Verspreiding van taken als centrale kenmerk van regimes
Volgens grondleggers van de regimebenadering is het centrale kenmerk van regulerende regimes dat verantwoordelijkheden verspreid zijn (dispersion) (Black, 2001; Hall et al., 2000). Julia Black onderscheidt twee niveaus van zo’n dispersie. Spreiding van kennis houdt in dat geen enkele organisatie alle kennis bezit over een bepaalde sector. Hedendaagse sociale problemen zijn dermate complex, dynamisch en verschillend van elkaar dat geen enkele actor alle noodzakelijke kennis en middelen heeft om via regulering deze problemen op te lossen. Onze studie onderzoekt de spreiding van taken en bevoegdheden over meerdere actoren. Geen enkele actor heeft de volledige autoriteit, zodat elke organisatie afhankelijk is van andere actoren voor het bereiken van de doelstellingen. Deze wederzijdse afhankelijkheid creëert een nood om activiteiten met elkaar af te stemmen en informatie uit te wisselen. Een regimebenadering zal daarom, naast spreiding, ook aandacht besteden aan de (complexiteit van) interacties tussen actoren (Black, 2002). Net zoals er verschillende vormen van proliferatie zijn, zijn er ook verschillende dimensies van spreiding van taken. Spreiding kan steeds zowel voordelen als nadelen hebben. Belangrijk is dat er een duidelijk verband is met de effectiviteit van regulering (vb. administratieve lasten). De belangrijkste dimensies zijn:
׀40 ׀
> 3.2.1.
Spreiding tussen types van organisaties
Dit omvat de spreiding tussen organisaties binnen een bepaalde sector. Een proliferatie van types van organisaties zal als gevolg hebben dat elk type zich zal specialiseren in een bepaalde taak. Zo kunnen ministeries zich bijvoorbeeld specialiseren in het ontwerpen van regels, waarbij de toepassing op individuele gevallen en monitoring, aan agentschappen wordt overgelaten. Zo’n specialisatie kan leiden tot innovatieve vormen van regulering (Verhoest et al., 2007; Neven et al., 1993). Volgens sommige auteurs is het efficiënter om taken binnen een sector te verdelen tussen meerdere organisaties.
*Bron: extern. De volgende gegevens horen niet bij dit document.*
(** * CV2Web: the dot-field animator of [template/components/image-canvas.tsx]

    A shallow embedding of the canvas component: particle generation from the
    contrast-adjusted pixel buffer, the pointer handlers, the per-frame update
    and the resize callback.

    Numbers.  A JavaScript [number] is modelled as an exact rational ([Q]);
    rounding of IEEE doubles is not modelled.  [Date.now()] yields integer
    milliseconds ([Z]).  The pixel buffer of [getImageData] is a
    [Uint8ClampedArray]: a list of bytes held as [Z] in [0,255].  A value that
    JavaScript would compute as [NaN] or [Infinity] (a read of [undefined]
    past the end of the buffer, a division by zero) has no rational
    counterpart: such reads and divisions are [option]-valued.

    Exceptions.  Two calls of the 2d context throw an [IndexSizeError]:
    [getImageData] on a canvas without a pixel in one direction, and [arc]
    with a negative radius.  Nothing catches them, so the handler that makes
    the call ends there; what it has assigned before stays assigned.  The
    exception is recorded as the last entry of what the handler did on the
    context.

    Host functions.  [Math.sqrt], [Math.sin], [Math.PI], [Math.random],
    [Date.now] and [smoothNoise] (imported from [@/lib/noise]) are
    parameters of the development; what a theorem needs of them is a
    hypothesis of that theorem. *)

From Stdlib Require Import QArith Qminmax Qabs Qround ZArith List Bool Lia Lqa String.
From Stdlib Require Import Sorted.
Import ListNotations.

Local Open Scope Q_scope.

(** ** JavaScript comparisons and [Math] helpers on rationals *)

Definition Qltb (a b : Q) : bool := negb (Qle_bool b a).
Definition Qgtb (a b : Q) : bool := Qltb b a.

Definition Math_max (a b : Q) : Q := Qmax a b.
Definition Math_min (a b : Q) : Q := Qmin a b.
Definition Math_floor (a : Q) : Z := Qfloor a.
Definition Math_ceil (a : Q) : Z := Qceiling a.
Definition Math_abs (a : Q) : Q := Qabs a.

(** [a / b] where the source does not guard the divisor by a constant:
    [None] stands for the [Infinity] or [NaN] of JavaScript. *)
Definition checked_div (a b : Q) : option Q :=
  if Qeq_bool b 0 then None else Some (a / b).

(** ** Data model (interfaces [DotData] and [TrailPoint], the props) *)

Module DotData.
Record t := mk {
  x : Q; y : Q;
  baseX : Q; baseY : Q;
  baseSize : Q;
  brightness : Q;
  isAccent : bool;
  sizeMultiplier : Q;
  twinklePhase : Q;
  twinkleSpeed : Q;
  vx : Q; vy : Q
}.
End DotData.

Module TrailPoint.
Record t := mk {
  x : Q; y : Q;
  timestamp : Z;
  strength : Q
}.
End TrailPoint.

(** [mouseRef.current] *)
Module Mouse.
Record t := mk { x : Q; y : Q; prevX : Q; prevY : Q }.
End Mouse.

Record ImageCanvasProps := mkProps {
  image_width : Q; image_height : Q;
  halftoneSize : Q;
  contrast : Q;
  accentColor : string;
  mouseRadius : Q;
  repulsionStrength : Q;
  returnSpeed : Q;
  accentProbability : Q;
  sizeVariation : Q
}.

(** What a handler does on the 2d context, in order: what it draws and,
    where a call of the context throws, the [IndexSizeError] that ends the
    handler there (nothing in the component catches it). *)
Inductive CanvasOp :=
| FillRect (fillStyle : string) (w h : Q)
| FillArc (fillStyle : string) (globalAlpha : Q) (cx cy radius : Q)
| IndexSizeError.

(** [ctx.getImageData(0, 0, canvas.width, canvas.height)] throws an
    [IndexSizeError] when the width or the height of the rectangle is 0. *)
Definition getImageData_throws (canvas_width canvas_height : Z) : bool :=
  (canvas_width =? 0)%Z || (canvas_height =? 0)%Z.

(** [ctx.arc(x, y, radius, 0, Math.PI * 2)] throws an [IndexSizeError] when
    the radius is negative; a radius of 0 is accepted. *)
Definition arc_throws (radius : Q) : bool :=
  negb (Qle_bool 0 radius).

(** ** Contrast transform (lines 176-181) *)

(** The right-hand side of the three assignments of the contrast loop. *)
Definition contrastValue (c p : Q) : Q :=
  Math_max 0 (Math_min 255 (((p / 255 - (1#2)) * c + (1#2)) * 255)).

(** Store into a [Uint8ClampedArray]: clamp to [0,255], round to the nearest
    integer, ties to even. *)
Definition toUint8Clamp (v : Q) : Z :=
  if Qle_bool v 0 then 0%Z
  else if Qle_bool 255 v then 255%Z
  else
    let f := Qfloor v in
    if Qltb (inject_Z f + (1#2)) v then (f + 1)%Z
    else if Qltb v (inject_Z f + (1#2)) then f
    else if Z.even f then f else (f + 1)%Z.

Definition contrastByte (c : Q) (p : Z) : Z :=
  toUint8Clamp (contrastValue c (inject_Z p)).

(** [for (let i = 0; i < data.length; i += 4)]: the three colour channels of
    every pixel are rewritten, alpha is kept.  A store past the end of a
    typed array is ignored, so a trailing partial group keeps its length. *)
Fixpoint applyContrast (c : Q) (data : list Z) : list Z :=
  match data with
  | r :: g :: b :: a :: rest =>
      contrastByte c r :: contrastByte c g :: contrastByte c b :: a
        :: applyContrast c rest
  | partial => map (contrastByte c) partial
  end.

(** The clamp of the specification, by cases. *)
Definition clamp (lo hi v : Q) : Q :=
  if Qltb v lo then lo else if Qltb hi v then hi else v.

(** ** Reading the pixel buffer *)

(** [data[i]]: [undefined] outside the buffer. *)
Definition data_at (data : list Z) (i : Z) : option Q :=
  if (i <? 0)%Z then None
  else option_map inject_Z (nth_error data (Z.to_nat i)).

(** [(data[i] + data[i + 1] + data[i + 2]) / 3] *)
Definition brightnessAt (data : list Z) (i : Z) : option Q :=
  match data_at data i, data_at data (i + 1), data_at data (i + 2) with
  | Some r, Some g, Some b => Some ((r + g + b) / 3)
  | _, _, _ => None
  end.

(** [sampleX = Math.floor(x * dpr)], [sampleY = Math.floor(y * dpr)],
    [i = (sampleY * canvas.width + sampleX) * 4] (lines 190-192, 381-383). *)
Definition sampleIndex (dpr : Q) (canvas_width : Z) (x y : Q) : Z :=
  let sampleX := Math_floor (x * dpr) in
  let sampleY := Math_floor (y * dpr) in
  ((sampleY * canvas_width + sampleX) * 4)%Z.

(** The index the specification describes: the pixel under the cell centre. *)
Definition centerSampleIndex (dpr : Q) (canvas_width : Z) (cell x y : Q) : Z :=
  sampleIndex dpr canvas_width (x + cell / 2) (y + cell / 2).

(** [dotSize = (brightness / 255) * adjustedHalftoneSize * 0.9] *)
Definition dotSize (cell brightness : Q) : Q :=
  (brightness / 255) * cell * (9#10).

(** ** The [for] loops over the grid *)

(** [for (let v = start; v < limit; v += step)]: the values of [v] at which
    the body runs, for at most [fuel] iterations.  The sum [v += step] is
    the exact one: where the doubles of the source round it, the values of
    [v] differ from these by the rounding, and where [limit] is within that
    rounding of a multiple of [step] the source may run the body once more
    or once less than this list is long.  What is proved of the loops below
    is proved of each value the body runs at, not of how many there are. *)
Fixpoint for_range (fuel : nat) (start limit step : Q) : list Q :=
  match fuel with
  | O => []
  | S fuel' =>
      if Qltb start limit
      then start :: for_range fuel' (start + step) limit step
      else []
  end.

(** Iterations a loop from 0 needs before its condition fails. *)
Definition range_fuel (limit step : Q) : nat :=
  Z.to_nat (Math_ceil (limit / step)).

(** The loop from 0, in exact arithmetic, run to the end. *)
Definition grid_range (limit step : Q) : list Q :=
  for_range (range_fuel limit step) 0 limit step.

(** [Math.max(scaleX, scaleY)] with [scaleX = width / image.width]. *)
Definition fillScale (p : ImageCanvasProps) (width height : Q) : Q :=
  Math_max (width / image_width p) (height / image_height p).

(** [Math.max(2, halftoneSize * scale)] *)
Definition adjustedHalftoneSize (p : ImageCanvasProps) (width height : Q) : Q :=
  Math_max 2 (halftoneSize p * fillScale p width height).

(** [canvas.width = displayWidth * dpr]: the attribute is an unsigned long,
    the product is truncated (sizes are not negative). *)
Definition canvas_dimension (dpr size : Q) : Z := Qfloor (size * dpr).

(** ** Component state *)

(** The refs and the [isHovering] state of the component. *)
Record Refs := mkRefs {
  mouseRef : Mouse.t;
  isHovering : bool;
  isFirstMoveRef : bool;
  lastMoveTimeRef : Z;
  mouseTrailRef : list TrailPoint.t;
  fadeFactorRef : Q
}.

(** Refs of a freshly mounted component (lines 56-64). *)
Definition initialRefs : Refs :=
  mkRefs (Mouse.mk (-1000) (-1000) (-1000) (-1000)) false true 0%Z [] 1.

(** How many times [Date.now()] and [Math.random()] were called so far. *)
Record World := mkWorld { nowCalls : nat; randomCalls : nat }.

Definition initialWorld : World := mkWorld 0 0.

Record MouseEvent := mkMouseEvent { clientX : Q; clientY : Q }.

(** [getBoundingClientRect()] of the canvas *)
Module DOMRect.
Record t := mk { left : Q; top : Q }.
End DOMRect.

(** [entries[0].contentRect] of a resize entry *)
Module ContentRect.
Record t := mk { width : Q; height : Q }.
End ContentRect.

(** [dotsRef.current] is the array [dots] of the effect closure until a
    resize stores a new array in it; [animate] keeps iterating [dots]. *)
Inductive DotsRef :=
| SameAsDots
| Regenerated (newDots : list DotData.t).

Record Scene := mkScene {
  dots : list DotData.t;
  dotsRef : DotsRef;
  displayWidth : Q; displayHeight : Q;
  lastWidth : Q; lastHeight : Q;
  canvas_width : Z; canvas_height : Z
}.

(** The three accumulators of the [dots.forEach] callback. *)
Record Accum := mkAccum {
  maxDistanceFactor : Q;
  totalForceX : Q;
  totalForceY : Q
}.

(** What one iteration of [dots.forEach] leaves behind. *)
Record DotFrame := mkDotFrame {
  frame_dot : DotData.t;
  isTwinkling : bool;
  frame_maxDistanceFactor : Q;
  opacity : Q
}.

Inductive Event :=
| MouseMove (canvasRect : option DOMRect.t) (e : MouseEvent)
| MouseEnter
| MouseLeave
| FrameTick
| Resize (canvasMounted : bool) (entries : list ContentRect.t).

Definition is_MouseEnter (ev : Event) : bool :=
  match ev with MouseEnter => true | _ => false end.

(** [distanceFactor * distanceFactor * (3 - 2 * distanceFactor)] *)
Definition smoothstep (distanceFactor : Q) : Q :=
  distanceFactor * distanceFactor * (3 - 2 * distanceFactor).

(** The constant [fadeOutFactor] of [animate]. *)
Definition fadeOutFactor : Q := 1.

(** ** Concrete host functions, used to run the model on examples *)

Module HostModel.

(** A rational square root: exact on squares of rationals, a lower
    approximation elsewhere, never negative. *)
Definition sqrt (q : Q) : Q :=
  let r := Qred q in
  match Qnum r with
  | Zpos n => Z.sqrt (Zpos n * Zpos (Qden r)) # Qden r
  | _ => 0
  end.

(** The cubic Taylor polynomial of the sine, cut to [-1,1]. *)
Definition sin (a : Q) : Q :=
  Qmax (-1) (Qmin 1 (a - a * a * a / 6)).

Definition PI : Q := 355 # 113.

(** A noise field that is constant at one half. *)
Definition smoothNoise (x y frequency time : Q) : Q := 1 # 2.

(** [Math.random()] cycling through 0, 0.1, ..., 0.9. *)
Definition random (k : nat) : Q := Z.of_nat (k mod 10) # 10.

(** A clock given by a table of readings; the last one repeats. *)
Fixpoint clock_of (readings : list Z) (k : nat) : Z :=
  match readings, k with
  | [], _ => 0%Z
  | [t], _ => t
  | t :: _, O => t
  | _ :: rest, S k' => clock_of rest k'
  end.

Fixpoint nondecreasing (readings : list Z) : bool :=
  match readings with
  | a :: (b :: _) as rest => (a <=? b)%Z && nondecreasing rest
  | _ => true
  end.

(** A clock that advances 1ms per reading, from 1000. *)
Definition clock1 (k : nat) : Z := (1000 + Z.of_nat k)%Z.

End HostModel.

(** ** Example inputs *)

Module Examples.

(** A 4x2 image shown in a 4x2 container: fill scale 1, cells of size 2. *)
Definition props : ImageCanvasProps :=
  mkProps 4 2 2 1 "#ff0000" 10 1 1 (1#2) (1#2).

Definition white : list Z := [255; 255; 255; 255]%Z.
Definition black : list Z := [0; 0; 0; 255]%Z.

(** The 4x2 pixel buffer with one white pixel, at column 0 of row 0. *)
Definition buffer : list Z :=
  white ++ black ++ black ++ black ++ black ++ black ++ black ++ black.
Volgens de theorie van ‘regulatory competition’ creëert het competitie tussen regulatoren, die daardoor gedwongen worden om de regulering zo eenvoudig mogelijk te houden en om de kosten voor gereguleerden tot een minimum te beperken (Geradin & McCahery, 2004). Volgens Hood et al. (2001) zorgt het voor ‘checks and balances’: geen enkele regulator zal teveel macht kunnen opbouwen en ingeval een regulator faalt is er altijd nog een andere regulator die als ‘back-up’ kan dienen. Tenslotte kan het leiden tot meer beschikbare informatie, omdat meerdere regulatoren wellicht een grotere totale hoeveelheid informatie kunnen verzamelen dan één enkele instantie (Laffont & Martimort, 1999). Het nadeel is dat spreiding kan leiden tot overlappende bevoegdheden, waarbij het onduidelijk is wie verantwoordelijk en aanspreekbaar is voor een bepaald beleid (Black, 2008). Wanneer al die verschillende regulatoren elk hun eigen informatieverplichtingen opleggen aan burgers of bedrijven, dan zullen de kosten die bedrijven moeten maken om aan die verplichtingen te voldoen, toenemen. Omdat informatie verspreid is over meerdere organisaties zal het beleid dan wellicht minder consistent zijn. Individuele reguleringsinstanties zijn beperkt in hun mogelijkheden en hebben niet alle beschikbare informatie. Tenslotte kan fragmentatie ook leiden tot ‘blinde vlekken’ in regulering en zouden bedrijven de verschillende instanties tegen elkaar kunnen uitspelen (Hood et al., 2001; Geradin & McCahery, 2004).
׀41 ׀
> 3.2.2.
Spreiding over sectoren
Dit omvat de spreiding tussen instanties die in verschillende, maar nauw verwante sectoren, actief zijn. Tussen bepaalde sectoren is er steeds meer convergentie. Bedrijven die in één sector actief zijn, worden ook actief in andere sectoren (vb. media en telecommunicatie). Wanneer de regulatoren uit die twee sectoren elk apart reguleren, dan vermindert de consistentie van het beleid (Helm, 1994). Dit betekent dat coördinatie dus sectoroverschrijdend moet zijn (Gonenc et al., 2000). Een voorbeeld hiervan is de nood aan coördinatie tussen sectorale en algemene competitie-autoriteiten (Tweede kamer der Staten-Generaal, 2005).
> 3.2.3.
Spreiding over overheidsniveaus
Wanneer taken gedeeltelijk worden overgedragen naar een ander niveau zullen er meerdere niveaus bevoegd zijn voor dezelfde sector. In dat geval zal er spreiding over overheidsniveaus zijn. Zoals reeds vermeld wordt deze optie gekozen in bepaalde federale systemen, omdat het toelaat dat elk niveau zich specialiseert in een bepaalde taak. Het hoogste niveau zal zich specialiseren in het maken van regels, terwijl de toepassing aan lagere niveaus wordt toegewezen. Het nadeel is dat er hoge coördinatiekosten zullen zijn. Wanneer bevoegdheden volledig worden overgedragen aan een ander niveau, zal deze vorm afwezig zijn. In de praktijk zullen de drie vormen van spreiding samen voorkomen. Het resultaat is een complex regime waarin veel verschillende reguleringsinstanties opereren. Een overzicht van de soorten van spreiding wordt weergegeven in figuur 1 (1 = spreiding tussen types; 2 = spreiding over sectoren; 3 = spreiding over niveaus).
׀42 ׀
Supranationale regulator
3 Ministry
Algemene regulator 1
Sectorale regulator
2 1
Sectorale regulator
2
Sectorale regulator
3
Subnationale regulator
Figuur 1: Dimensies van spreiding
׀43 ׀
> 3.3.
Een regimebenadering van ‘betere regulering’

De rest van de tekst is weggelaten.